Under this line are the records; write out word for word the part that begins at the line containing "- fold s' in Hcap. now rewrite Hcap." and ends at the line containing "rewrite Hmap, Hlen, (existsb_blank_false", and no more.

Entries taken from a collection

——————

Lemma float_repr_finite_ascii (m : positive) (e : Z) : ascii_text (float_repr_finite m e).
Proof.
  unfold float_repr_finite.
  destruct (shortest_decimal _ _ _ _ _ _) as [d x10].
  set (ds := rev (strip_zeros (rev (int_repr d)))).
  assert (Hds : ascii_text ds).
  { apply ascii_text_incl with (b := int_repr d); [|apply int_repr_ascii].
    intros c Hc. unfold ds in Hc. apply in_rev in Hc.
    apply strip_zeros_incl in Hc. apply in_rev in Hc. exact Hc. }
  destruct (_ || _)%bool.
  - destruct ds as [|d0 [|d1 more]].
    + constructor.
    + inversion Hds; subst. constructor; [assumption|].
      constructor; [reflexivity|]. apply exponent_text_ascii.
    + inversion Hds as [|? ? H0 Hmore]; subst. constructor; [assumption|].
      constructor; [reflexivity|]. apply ascii_text_app; [exact Hmore|].
      constructor; [reflexivity|]. apply exponent_text_ascii.
  - destruct (_ <=? 0)%Z.
    + apply ascii_text_app; [apply ascii_text_check; reflexivity|].
      apply ascii_text_app; [apply zeros_ascii | exact Hds].
    + destruct (_ <=? _)%Z.
      * apply ascii_text_app; [exact Hds|].
        apply ascii_text_app; [apply zeros_ascii | apply ascii_text_check; reflexivity].
      * apply ascii_text_app.
        -- apply ascii_text_incl with (b := ds); [|exact Hds].
           intros c Hc. rewrite <- (firstn_skipn (Z.to_nat (Z.of_nat (length (int_repr d)) + x10)) ds).
           apply in_or_app. left. exact Hc.
        -- constructor; [reflexivity|].
           apply ascii_text_incl with (b := ds); [|exact Hds].
           intros c Hc. rewrite <- (firstn_skipn (Z.to_nat (Z.of_nat (length (int_repr d)) + x10)) ds).
           apply in_or_app. right. exact Hc.
Qed.

Lemma floatstr_ascii (x : spec_float) : ascii_text (floatstr x).
Proof.
  destruct x as [s|s| |s m e]; simpl.
  - destruct s; apply ascii_text_check; reflexivity.
  - destruct s; apply ascii_text_check; reflexivity.
  - apply ascii_text_check; reflexivity.
  - apply ascii_text_app; [destruct s; [apply ascii_text_check; reflexivity | constructor]|].
    apply float_repr_finite_ascii.
Qed.

Lemma join_with_ascii (sep : pystr) (parts : list pystr) :
  ascii_text sep -> Forall ascii_text parts -> ascii_text (join_with sep parts).
Proof.
  intros Hsep Hparts. induction Hparts as [|p ps Hp Hps IH]; [constructor|].
  cbn [join_with]. destruct ps as [|q qs]; [exact Hp|].
  apply ascii_text_app; [exact Hp|]. apply ascii_text_app; [exact Hsep | exact IH].
Qed.

(** [json.dumps] writes printable ASCII only. *)
Lemma json_dumps_ascii (v : value) : ascii_text (json_dumps v).
Proof.
  unfold json_dumps. induction v as [|b|n|x|s|items IH|items IH] using value_induction.
  - apply ascii_text_check; reflexivity.
  - destruct b; apply ascii_text_check; reflexivity.
  - apply int_repr_ascii.
  - apply floatstr_ascii.
  - apply encode_basestring_ascii_ascii.
  - cbn [encode]. destruct items as [|v items]; [apply ascii_text_check; reflexivity|].
    apply ascii_text_app; [apply ascii_text_check; reflexivity|].
    apply ascii_text_app; [|apply ascii_text_check; reflexivity].
    apply join_with_ascii; [apply ascii_text_check; reflexivity|].
    apply Forall_map. exact IH.
  - cbn [encode]. destruct items as [|kv items]; [apply ascii_text_check; reflexivity|].
    apply ascii_text_app; [apply ascii_text_check; reflexivity|].
    apply ascii_text_app; [|apply ascii_text_check; reflexivity].
    apply join_with_ascii; [apply ascii_text_check; reflexivity|].
    apply Forall_map. apply Forall_forall. intros kv' Hkv.
    apply ascii_text_app; [apply encode_basestring_ascii_ascii|].
    apply ascii_text_app; [apply ascii_text_check; reflexivity|].
    exact (proj1 (Forall_forall _ _) IH kv' Hkv).
Qed.
(** X4.  For a position of 2 or more every candidate is farther from the
    position than the tick length of the measure, the loop assigns nothing,
    and [quantize_position] returns whatever its global held from an earlier
    call, on any measure; when nothing was ever assigned the read of the
    global is a [ReferenceError], and [add_note] then ends with it, the
    request, the measure and the global untouched. *)
Theorem quantize_position_stale this (quant : Z) (x : Q) :
  0 < note_length_to_ticks quant →
  0 < num_ticks this →
  (2 <= x)%Q →
  (∀ v, quantize_position this quant x (Some v) = (Ok v, Some v)) ∧
  quantize_position this quant x None = (Throw ReferenceError, None) ∧
  ∀ ni, quantization ni = quant → x_position ni = x →
        add_note ni this None = (Throw ReferenceError, ni, this, None).
Proof.
  intros Hq Hn Hx.
  assert (∀ g, quantize_loop this (S (Z.to_nat (Z.abs (num_ticks this))))
                 (note_length_to_ticks quant) (x * inject_Z (num_ticks this)) 0
                 (inject_Z (num_ticks this)) g = Ok g) as Hloop.
  { intros g. apply quantize_loop_stale; [done | lia | lia |].
    intros j Hj Hjn. unfold tick_distance.
    assert (inject_Z (j * note_length_to_ticks quant) < inject_Z (num_ticks this))%Q
      as HJ by by rewrite <- Zlt_Qlt.
    assert (0 < inject_Z (num_ticks this))%Q as HN
      by (rewrite <- (Zlt_Qlt 0); lia).
    assert (2 * inject_Z (num_ticks this) <= x * inject_Z (num_ticks this))%Q
      as Hpos by (apply Qmult_le_compat_r; [done | by apply Qlt_le_weak]).
    revert HJ HN Hpos.
    generalize (x * inject_Z (num_ticks this))%Q as X.
    generalize (inject_Z (j * note_length_to_ticks quant)) as J.
    generalize (inject_Z (num_ticks this)) as N.
    intros N J X HJ HN Hpos.
    apply (Qabs_case (J - X) (λ y, N <= y)%Q); intros; lra. }
  assert (∀ g, quantize_position this quant x g
               = (match g with
                  | Some v => Ok v
                  | None => Throw ReferenceError
                  end, g)) as Hquant.
  { intros g. unfold quantize_position. rewrite quantize_seed_branch, Hloop.
    by destruct g. }
  split; [intros v; apply Hquant|]. split; [apply Hquant|].
  intros ni <- <-. unfold add_note. by rewrite Hquant.
Qed.
(** X4. [addPrompt] appends one prompt and leaves the others in place.
    The new prompt has the clock value as id, an empty text and one of
    the six default colours, a ['#RRGGBB'] string, chosen by the length
    of the list modulo six. *)
Theorem addPrompt_appends_blank_prompt_with_default_color :
  forall now ps,
    exists p,
      PromptInput.addPrompt now ps = ps ++ [p] /\
      PromptInput.id p = now /\
      PromptInput.text p = [] /\
      nth_error PromptInput.DEFAULT_COLORS (List.length ps mod 6)
      = Some (PromptInput.color p) /\
      isHexColor (PromptInput.color p) = true.
Proof.
  intros now ps. eexists. split; [reflexivity |].
  split; [reflexivity | split; [reflexivity |]].
  cbn [PromptInput.color].
  change (List.length PromptInput.DEFAULT_COLORS) with 6.
  assert (Hlt : List.length ps mod 6 < 6) by (apply Nat.mod_upper_bound; lia).
  destruct (List.length ps mod 6) as [| [| [| [| [| [| k]]]]]];
    try lia; split; reflexivity.
Qed.

(* ===================================================================== *)
(** * The handlers of [Home] *)
(* ===================================================================== *)

Lemma nonBlankPrompts_app : forall ps qs,
  nonBlankPrompts (ps ++ qs) = nonBlankPrompts ps ++ nonBlankPrompts qs.
Proof.
  intros ps qs. unfold nonBlankPrompts. now rewrite filter_app, map_app.
Qed.

(** X5. A prompt fresh from "+ Add prompt" has no text yet.  While it
    is there [handleImageCapture] sends nothing and shows its message,
    whereas [handleConfirmDetection] would send the same prompts as
    before the prompt was added. *)
Theorem fresh_prompt_blocks_capture_and_is_dropped_on_confirm :
  forall s now,
    let s' := setPrompts (PromptInput.addPrompt now (prompts s)) s in
    (forall image bounds,
        handleImageCapture image bounds s'
        = (setError (Some (lit "Please add at least one prompt with text."))
             s', None)) /\
    nonBlankPrompts (prompts s') = nonBlankPrompts (prompts s) /\
    (forall s1 p,
        handleConfirmDetection s' = (s1, Some p) ->
        Api.prompts (request p) = nonBlankPrompts (prompts s)).
Proof.
  intros s now s'.
  assert (Hsame : nonBlankPrompts (prompts s') = nonBlankPrompts (prompts s)).
  { subst s'. cbn [prompts setPrompts]. unfold PromptInput.addPrompt.
    rewrite nonBlankPrompts_app. apply app_nil_r. }
  split; [| split].
  - intros image bounds. unfold handleImageCapture.
    replace (existsb
               (fun p => negb (truthy (trim (PromptInput.text p))))
               (prompts s')) with true.
    + now rewrite !orb_true_r.
    + subst s'. cbn [prompts setPrompts]. unfold PromptInput.addPrompt.
      rewrite existsb_app. simpl. now rewrite orb_true_r.
  - exact Hsame.
  - intros s1 p H. rewrite <- Hsame. revert H. unfold handleConfirmDetection.
    destruct (previewImage s') as [image |]; [| discriminate].
    destruct (previewBounds s') as [bounds |]; [| discriminate].
    destruct (truthy image); [| discriminate].
    intro H. injection H as _ <-. cbn. apply apiPrompts_nonBlank.
Qed.

Lemma fresh_prompt_blocks_capture_and_is_dropped_on_confirm_witness :
  let s := handleDetect (Captured sampleImage sampleBounds)
             (handleMapReady initialState) in
  let s' := setPrompts (PromptInput.addPrompt 1700000000000 (prompts s)) s in
  snd (handleImageCapture sampleImage sampleBounds s') = None /\
  exists s1 p,
    handleConfirmDetection s' = (s1, Some p) /\
    Api.prompts (request p) = nonBlankPrompts (prompts s) /\
    List.length (Api.prompts (request p)) = 2 /\
    List.length (prompts s') = 3.
Proof.
  intros s s'.
  destruct (@fresh_prompt_blocks_capture_and_is_dropped_on_confirm s
              1700000000000%N) as (Hcap & _ & Hconf).
  split.
  - fold s' in Hcap. now rewrite Hcap.
  - eexists. eexists. split; [reflexivity |].
    split; [apply (Hconf _ _ eq_refl) | split; reflexivity].
Defined.

Lemma existsb_blank_false : forall ps : list PromptInput.Prompt,
  (forall p, In p ps -> blank (PromptInput.text p) = false) ->
  existsb (fun p => negb (truthy (trim (PromptInput.text p)))) ps = false.
Proof.
  induction ps as [| p ps IH]; simpl; intro H.
  - reflexivity.
  - rewrite truthy_trim, (H p (or_introl eq_refl)). simpl.
    apply IH. intros q Hq. apply H. now right.
Qed.

(** X6. [handleImageCapture] does not look at [isLoading]: the request
    it sends, if any, is the same whether a detection is running or
    not.  With a map, at least one prompt and no blank prompt it always
    sends one, carrying all the prompts. *)
Theorem handleImageCapture_ignores_isLoading :
  forall image bounds s,
    (forall b,
        snd (handleImageCapture image bounds (setIsLoading b s))
        = snd (handleImageCapture image bounds s)) /\
    (mapRef s = true -> prompts s <> [] ->
     (forall p, In p (prompts s) -> blank (PromptInput.text p) = false) ->
     exists s' p,
       handleImageCapture image bounds s = (s', Some p) /\
       isLoading s' = true /\ error s' = None /\
       request p
       = {| Api.image := image;
            Api.prompts := map toApiPrompt (prompts s);
            Api.bounds := bounds;
            Api.zoom := zoom s;
            Api.confidence := confidence s |}).
Proof.
  intros image bounds s. split.
  - intro b. unfold handleImageCapture. cbn [mapRef prompts setIsLoading].
    destruct (negb (mapRef s) || Nat.eqb (List.length (prompts s)) 0
              || existsb
                   (fun p => negb (truthy (trim (PromptInput.text p))))
                   (prompts s)); reflexivity.
  - intros Hmap Hne Htext. unfold handleImageCapture.
    assert (Hlen : Nat.eqb (List.length (prompts s)) 0 = false)
      by (destruct (prompts s); [now elim Hne | reflexivity]).
    rewrite Hmap, Hlen, (existsb_blank_false _ Htext).
    cbn [negb orb].
    eexists. eexists. split; [reflexivity |].
    split; [reflexivity | split; [reflexivity |]].
    cbn [request]. unfold Api.detectObjects. f_equal.
    unfold apiPrompts. f_equal.
    apply filter_all. exact (existsb_blank_false _ Htext).
Qed.

Lemma handleImageCapture_ignores_isLoading_witness :
  (mapRef (ui detecting) = true /\ prompts (ui detecting) <> [] /\
   isLoading (ui detecting) = true /\
   (forall p, In p (prompts (ui detecting)) ->
              blank (PromptInput.text p) = false)) /\
  exists s' p,
    handleImageCapture sampleImage sampleBounds (ui detecting)
    = (s', Some p) /\
    isLoading s' = true /\ error s' = None /\
    request p
    = {| Api.image := sampleImage;
         Api.prompts := map toApiPrompt (prompts (ui detecting));
         Api.bounds := sampleBounds;
         Api.zoom := zoom (ui detecting);
         Api.confidence := confidence (ui detecting) |}.
Proof.
  assert (Htext : forall p, In p (prompts (ui detecting)) ->
                            blank (PromptInput.text p) = false).
  { intros p [<- | [<- | []]]; reflexivity. }
  split.
  - repeat split; try reflexivity; [discriminate | exact Htext].
  - apply (proj2 (@handleImageCapture_ignores_isLoading sampleImage
                    sampleBounds (ui detecting))).
    + reflexivity.
    + discriminate.
    + exact Htext.
Defined.

(** X7. A request confirmed right after a capture carries exactly the
    captured image and the bounds read with it, and the zoom and the
    confidence of the page; the preview closes, the page is loading and
    the old error is gone. *)
Theorem confirmed_request_carries_the_captured_view :
  forall s image bounds,
    mapRef s = true -> truthy image = true ->
    let s1 := handleDetect (Captured image bounds) s in
    modalShown s1 = true /\
    exists s2 p,
      handleConfirmDetection s1 = (s2, Some p) /\
      request p
      = {| Api.image := image;
           Api.prompts := nonBlankPrompts (prompts s);
           Api.bounds := bounds;
           Api.zoom := zoom s;
           Api.confidence := confidence s |} /\
      showPreview s2 = false /\ isLoading s2 = true /\ error s2 = None.
Proof.
  intros s image bounds Hmap Himg s1. subst s1.
  unfold handleDetect. rewrite Hmap. cbn [negb]. split.
  - unfold modalShown. cbn. exact Himg.
  - unfold handleConfirmDetection. cbn [previewImage previewBounds
      setShowPreview setPreviewBounds setPreviewImage].
    rewrite Himg. eexists. eexists. split; [reflexivity |].
    cbn [request]. unfold Api.detectObjects. rewrite apiPrompts_nonBlank.
    repeat split; reflexivity.
Qed.

Lemma confirmed_request_carries_the_captured_view_witness :
  let s := handleMapReady initialState in
  (mapRef s = true /\ truthy sampleImage = true) /\
  exists s2 p,
    handleConfirmDetection (handleDetect (Captured sampleImage sampleBounds) s)
    = (s2, Some p) /\
    request p
    = {| Api.image := sampleImage;
         Api.prompts := nonBlankPrompts (prompts s);
         Api.bounds := sampleBounds;
         Api.zoom := zoom s;
         Api.confidence := confidence s |} /\
    showPreview s2 = false /\ isLoading s2 = true /\ error s2 = None.
Proof.
  intro s. split; [split; reflexivity |].
  apply (@confirmed_request_carries_the_captured_view s sampleImage
           sampleBounds); reflexivity.
Defined.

——————

▶ SOLUTION FOR THIS PROBLEM:
  - fold s' in Hcap. now rewrite Hcap.
  - eexists. eexists. split; [reflexivity |].
    split; [apply (Hconf _ _ eq_refl) | split; reflexivity].
Defined.

Lemma existsb_blank_false : forall ps : list PromptInput.Prompt,
  (forall p, In p ps -> blank (PromptInput.text p) = false) ->
  existsb (fun p => negb (truthy (trim (PromptInput.text p)))) ps = false.
Proof.
  induction ps as [| p ps IH]; simpl; intro H.
  - reflexivity.
  - rewrite truthy_trim, (H p (or_introl eq_refl)). simpl.
    apply IH. intros q Hq. apply H. now right.
Qed.

(** X6. [handleImageCapture] does not look at [isLoading]: the request
    it sends, if any, is the same whether a detection is running or
    not.  With a map, at least one prompt and no blank prompt it always
    sends one, carrying all the prompts. *)
Theorem handleImageCapture_ignores_isLoading :
  forall image bounds s,
    (forall b,
        snd (handleImageCapture image bounds (setIsLoading b s))
        = snd (handleImageCapture image bounds s)) /\
    (mapRef s = true -> prompts s <> [] ->
     (forall p, In p (prompts s) -> blank (PromptInput.text p) = false) ->
     exists s' p,
       handleImageCapture image bounds s = (s', Some p) /\
       isLoading s' = true /\ error s' = None /\
       request p
       = {| Api.image := image;
            Api.prompts := map toApiPrompt (prompts s);
            Api.bounds := bounds;
            Api.zoom := zoom s;
            Api.confidence := confidence s |}).
Proof.
  intros image bounds s. split.
  - intro b. unfold handleImageCapture. cbn [mapRef prompts setIsLoading].
    destruct (negb (mapRef s) || Nat.eqb (List.length (prompts s)) 0
              || existsb
                   (fun p => negb (truthy (trim (PromptInput.text p))))
                   (prompts s)); reflexivity.
  - intros Hmap Hne Htext. unfold handleImageCapture.
    assert (Hlen : Nat.eqb (List.length (prompts s)) 0 = false)
      by (destruct (prompts s); [now elim Hne | reflexivity]).
    rewrite Hmap, Hlen, (existsb_blank_false _ Htext).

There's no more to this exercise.